• _Given information_
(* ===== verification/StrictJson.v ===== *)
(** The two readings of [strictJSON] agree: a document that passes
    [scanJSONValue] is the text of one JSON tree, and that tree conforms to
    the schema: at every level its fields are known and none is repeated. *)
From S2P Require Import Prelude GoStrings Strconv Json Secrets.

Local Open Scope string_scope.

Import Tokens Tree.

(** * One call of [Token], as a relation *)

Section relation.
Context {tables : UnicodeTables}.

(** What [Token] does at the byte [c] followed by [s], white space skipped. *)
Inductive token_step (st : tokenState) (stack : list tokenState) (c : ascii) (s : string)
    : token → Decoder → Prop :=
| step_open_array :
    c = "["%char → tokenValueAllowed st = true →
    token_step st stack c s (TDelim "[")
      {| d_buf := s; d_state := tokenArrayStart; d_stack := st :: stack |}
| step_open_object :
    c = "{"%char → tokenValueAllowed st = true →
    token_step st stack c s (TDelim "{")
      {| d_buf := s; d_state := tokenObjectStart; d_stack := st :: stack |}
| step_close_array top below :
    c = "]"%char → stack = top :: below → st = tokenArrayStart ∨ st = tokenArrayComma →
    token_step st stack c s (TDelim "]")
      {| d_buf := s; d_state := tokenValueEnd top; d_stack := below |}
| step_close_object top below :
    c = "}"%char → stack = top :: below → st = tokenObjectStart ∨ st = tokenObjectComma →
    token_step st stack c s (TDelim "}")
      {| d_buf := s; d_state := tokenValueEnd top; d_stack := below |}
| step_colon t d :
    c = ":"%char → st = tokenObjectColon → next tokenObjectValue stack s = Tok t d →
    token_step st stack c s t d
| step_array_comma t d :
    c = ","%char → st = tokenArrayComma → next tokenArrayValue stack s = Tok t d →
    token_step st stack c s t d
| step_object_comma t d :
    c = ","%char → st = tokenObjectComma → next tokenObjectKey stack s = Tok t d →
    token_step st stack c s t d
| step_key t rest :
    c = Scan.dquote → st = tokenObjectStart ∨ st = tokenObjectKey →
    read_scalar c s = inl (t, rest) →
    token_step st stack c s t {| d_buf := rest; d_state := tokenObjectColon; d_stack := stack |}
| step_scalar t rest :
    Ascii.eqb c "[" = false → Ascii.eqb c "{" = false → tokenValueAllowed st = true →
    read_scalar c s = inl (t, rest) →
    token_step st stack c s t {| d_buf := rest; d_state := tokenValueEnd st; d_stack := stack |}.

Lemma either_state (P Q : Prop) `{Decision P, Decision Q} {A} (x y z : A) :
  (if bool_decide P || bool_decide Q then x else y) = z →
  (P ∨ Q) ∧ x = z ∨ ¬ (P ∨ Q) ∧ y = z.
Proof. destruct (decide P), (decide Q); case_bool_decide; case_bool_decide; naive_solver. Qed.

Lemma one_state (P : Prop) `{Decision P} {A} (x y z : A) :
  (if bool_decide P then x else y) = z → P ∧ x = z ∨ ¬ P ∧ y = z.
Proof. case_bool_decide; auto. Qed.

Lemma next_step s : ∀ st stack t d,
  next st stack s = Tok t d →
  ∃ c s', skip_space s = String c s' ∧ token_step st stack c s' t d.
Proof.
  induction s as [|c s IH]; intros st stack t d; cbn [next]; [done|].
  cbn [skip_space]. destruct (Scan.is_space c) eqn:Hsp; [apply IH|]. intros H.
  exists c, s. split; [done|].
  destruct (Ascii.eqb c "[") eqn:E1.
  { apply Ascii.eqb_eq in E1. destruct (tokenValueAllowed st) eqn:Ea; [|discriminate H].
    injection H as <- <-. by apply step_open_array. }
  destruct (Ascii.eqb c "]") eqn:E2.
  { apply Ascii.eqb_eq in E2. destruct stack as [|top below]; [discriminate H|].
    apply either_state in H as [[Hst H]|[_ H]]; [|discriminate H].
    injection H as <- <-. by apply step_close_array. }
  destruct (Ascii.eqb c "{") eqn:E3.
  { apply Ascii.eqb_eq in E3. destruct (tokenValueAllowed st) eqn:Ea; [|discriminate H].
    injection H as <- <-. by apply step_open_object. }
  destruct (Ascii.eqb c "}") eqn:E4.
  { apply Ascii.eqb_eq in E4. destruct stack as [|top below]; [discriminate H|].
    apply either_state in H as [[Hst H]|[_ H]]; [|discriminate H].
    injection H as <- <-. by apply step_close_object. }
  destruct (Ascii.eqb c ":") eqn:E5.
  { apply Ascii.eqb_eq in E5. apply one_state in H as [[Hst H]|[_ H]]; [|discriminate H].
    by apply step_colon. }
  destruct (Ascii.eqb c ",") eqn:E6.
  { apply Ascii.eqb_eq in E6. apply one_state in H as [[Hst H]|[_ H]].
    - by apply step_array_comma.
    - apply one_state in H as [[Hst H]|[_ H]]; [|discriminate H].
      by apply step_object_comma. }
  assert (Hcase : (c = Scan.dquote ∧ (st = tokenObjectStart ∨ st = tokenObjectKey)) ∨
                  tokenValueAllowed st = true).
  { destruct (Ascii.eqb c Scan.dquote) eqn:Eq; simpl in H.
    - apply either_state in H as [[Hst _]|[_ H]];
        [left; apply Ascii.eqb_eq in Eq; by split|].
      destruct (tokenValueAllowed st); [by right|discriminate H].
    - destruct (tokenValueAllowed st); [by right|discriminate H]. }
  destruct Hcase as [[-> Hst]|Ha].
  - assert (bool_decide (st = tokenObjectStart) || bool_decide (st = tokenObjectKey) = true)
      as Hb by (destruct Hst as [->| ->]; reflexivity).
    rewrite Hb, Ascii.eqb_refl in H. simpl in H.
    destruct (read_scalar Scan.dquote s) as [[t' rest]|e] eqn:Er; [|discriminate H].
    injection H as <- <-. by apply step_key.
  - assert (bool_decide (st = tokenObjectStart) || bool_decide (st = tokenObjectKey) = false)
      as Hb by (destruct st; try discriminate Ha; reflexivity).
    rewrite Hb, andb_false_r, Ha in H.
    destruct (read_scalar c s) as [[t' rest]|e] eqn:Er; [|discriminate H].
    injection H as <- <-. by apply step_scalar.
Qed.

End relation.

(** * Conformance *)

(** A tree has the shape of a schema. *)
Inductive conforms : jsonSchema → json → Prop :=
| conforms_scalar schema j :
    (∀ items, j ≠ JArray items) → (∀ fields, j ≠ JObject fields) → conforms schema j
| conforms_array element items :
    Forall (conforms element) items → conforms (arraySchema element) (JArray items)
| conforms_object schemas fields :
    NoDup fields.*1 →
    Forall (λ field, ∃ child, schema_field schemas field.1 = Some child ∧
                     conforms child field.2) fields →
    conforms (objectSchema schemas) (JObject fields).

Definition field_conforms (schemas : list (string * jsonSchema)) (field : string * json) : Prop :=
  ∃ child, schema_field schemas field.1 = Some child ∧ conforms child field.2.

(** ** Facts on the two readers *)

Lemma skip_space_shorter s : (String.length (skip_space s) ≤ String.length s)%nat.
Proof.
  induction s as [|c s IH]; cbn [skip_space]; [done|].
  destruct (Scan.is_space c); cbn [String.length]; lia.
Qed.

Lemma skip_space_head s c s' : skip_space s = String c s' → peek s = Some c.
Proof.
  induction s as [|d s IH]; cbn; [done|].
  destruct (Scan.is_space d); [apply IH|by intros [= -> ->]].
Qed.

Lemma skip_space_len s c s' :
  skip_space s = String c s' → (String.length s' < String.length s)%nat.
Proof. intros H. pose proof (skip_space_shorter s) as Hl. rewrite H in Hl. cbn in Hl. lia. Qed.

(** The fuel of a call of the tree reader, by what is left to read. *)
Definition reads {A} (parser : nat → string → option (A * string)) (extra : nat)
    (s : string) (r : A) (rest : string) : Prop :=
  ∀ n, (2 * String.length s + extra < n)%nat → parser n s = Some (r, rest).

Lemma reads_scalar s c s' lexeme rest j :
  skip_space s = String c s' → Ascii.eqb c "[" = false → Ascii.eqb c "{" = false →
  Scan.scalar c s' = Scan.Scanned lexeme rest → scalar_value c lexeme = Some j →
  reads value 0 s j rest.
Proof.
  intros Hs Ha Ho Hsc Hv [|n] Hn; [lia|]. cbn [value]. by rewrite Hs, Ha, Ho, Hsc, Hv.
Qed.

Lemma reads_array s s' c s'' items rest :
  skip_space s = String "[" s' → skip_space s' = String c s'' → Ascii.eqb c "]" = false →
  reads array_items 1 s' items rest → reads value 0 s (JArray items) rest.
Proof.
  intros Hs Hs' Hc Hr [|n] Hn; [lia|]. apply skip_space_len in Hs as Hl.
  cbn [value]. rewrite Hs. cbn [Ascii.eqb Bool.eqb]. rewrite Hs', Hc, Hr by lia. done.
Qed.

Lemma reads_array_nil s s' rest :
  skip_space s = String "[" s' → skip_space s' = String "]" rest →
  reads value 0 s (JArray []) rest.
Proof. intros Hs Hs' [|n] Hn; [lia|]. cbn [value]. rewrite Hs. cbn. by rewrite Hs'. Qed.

• _Exercise details_
Please give an exact copy of the entries above, from the line with "tokenObjectStart ∨ st = tokenObjectComma →" down to the line with "step_array_comma t d", inclusive, and nothing else.

• _Exercise response_
    c = "}"%char → stack = top :: below → st = tokenObjectStart ∨ st = tokenObjectComma →
    token_step st stack c s (TDelim "}")
      {| d_buf := s; d_state := tokenValueEnd top; d_stack := below |}
| step_colon t d :
    c = ":"%char → st = tokenObjectColon → next tokenObjectValue stack s = Tok t d →
    token_step st stack c s t d
| step_array_comma t d :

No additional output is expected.